Idaho's poisons and current political leaders are linked by campaign contributions. Idaho Sens. Larry Craig and Mike Crapo want general taxpayers, not polluting corporations, to pay for the cleanup.

Congress must act. The "polluter pays" tax on oil and chemical companies was designed specifically for places like the Coeur d'Alene basin, where money can't be collected from the responsible parties. Congress stopped the tax in 1994, and the Superfund trust fund is almost out of money. If the six members of Congress who represent the Coeur d'Alene-Spokane Basin are serious about a cleanup, then they should team up to advocate for a renewal of the "polluter pays" tax. No funding, no cleanup.

There can be no accountability without monitoring. This is not an alien concept: We monitor blood pressures and cholesterols, glucose levels in diabetes and oxygen levels in emphysema to ensure that health objectives are met. A chronic disease has been inflicted on this watershed by toxic mine wastes: Monitoring ensures accountability for the cleanup.

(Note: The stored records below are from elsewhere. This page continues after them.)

Section Bounded.
Context {I : iface} {S : Type}.

Lemma bounded_ret {A} (a : A) : bounded (mret a : prog I S A).
Proof. done. Qed.

Lemma bounded_bind {A B} (m : prog I S A) (k : A -> prog I S B) :
  bounded m -> (forall a, bounded (k a)) -> bounded (m ≫= k).
Proof.
  intros Hm Hk w w'. unfold mbind, prog_bind. specialize (Hm w).
  destruct (m w) as [a w1|f w1]; [apply Hk|]. intros [= -> ->]. by apply (Hm w').
Qed.

Lemma bounded_gets {A} (f : S -> A) : bounded (gets f : prog I S A).
Proof. done. Qed.
Lemma bounded_modify (f : S -> S) : bounded (modify f : prog I S unit).
Proof. done. Qed.
Lemma bounded_sys (env : environment I) (c : call I) : bounded (sys env c : prog I S _).
Proof. done. Qed.
Lemma bounded_fail {A} (f : fault) : f <> OutOfFuel -> bounded (fail f : prog I S A).
Proof. intros Hf w w' [= ?]. done. Qed.
Lemma bounded_get_or {A} (f : fault) (o : option A) :
  f <> OutOfFuel -> bounded (get_or f o : prog I S A).
Proof. intros. destruct o; [done|]. by apply bounded_fail. Qed.
Lemma bounded_lock (m : mutex I) : bounded (lock m : prog I S unit).
Proof. intros w w'. unfold lock. by destruct (decide _). Qed.
Lemma bounded_unlock (m : mutex I) : bounded (unlock m : prog I S unit).
Proof. intros w w'. unfold unlock. by destruct (decide _). Qed.
(* ===== verification/BusConfig.v ===== *)
(** * BusConfig: reading the device configuration back

    The configuration file is printed from a list of entries and read by
    [dbusConfigFromFile]; the result is the device list that the entries
    describe.  The reading loop ends on every input. *)

From S2P Require Import Prelude Effects Libc Wire Machine Apic DeviceBus.
From Stdlib Require Import Ascii.

Implicit Types (env : vmm_env) (w : vmm_world).

(** ** What a configuration means *)

Record entry := Entry {
  e_name : string;
  e_port : Z; e_nports : Z;
  e_addr : Z; e_size : Z;
}.

Definition name_chars (e : entry) : chars := String.list_ascii_of_string (e_name e).

Definition add_ranges (e : entry) (d : device_node_t) : device_node_t :=
  let d := if e_port e =? 0 then d
           else d <| ioports ::= cons (IoportRange (u16 (e_port e)) (u16 (e_nports e))) |> in
  if e_addr e =? 0 then d else d <| mmios ::= cons (MmioRange (e_addr e) (e_size e)) |>.

Definition has_name (n : string) (d : device_node_t) : bool := bool_decide (path d = Some n).

(** One entry adds its ranges to the device of its name, which is put in front
    of the list when it is new. *)
Definition add_entry (l : list device_node_t) (e : entry) : list device_node_t :=
  match find_device (has_name (e_name e)) 0 l with
  | Some i => alter (add_ranges e) i l
  | None => add_ranges e (device_zero <| path := Some (e_name e) |>) :: l
  end.

Definition config_devices (es : list entry) : list device_node_t := foldl add_entry [] es.

(** ** The file of a configuration *)

Definition print_entry (e : entry) : chars :=
  name_chars e ++ " "%char :: print_hex (e_port e) ++ " "%char :: print_hex (e_nports e) ++
  " "%char :: print_hex (e_addr e) ++ " "%char :: print_hex (e_size e) ++ ["010"%char].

People respond to a bad diagnosis in fairly characteristic ways. There is denial, anger, grieving, bargaining and eventually acceptance. Over the past 14 years, I have witnessed much of this. Diagnosis is also the first step to treatment: a cleanup plan that will protect human health, our waters, and our economic future. Let's get on with it.


Raised in Idaho, John Osborn is a Spokane physician. He has worked to protect and restore the Spokane River's watershed since 1983. He is founder of The Lands Council and has served as the Sierra Club's conservation chair for Idaho and Eastern Washington since 1985.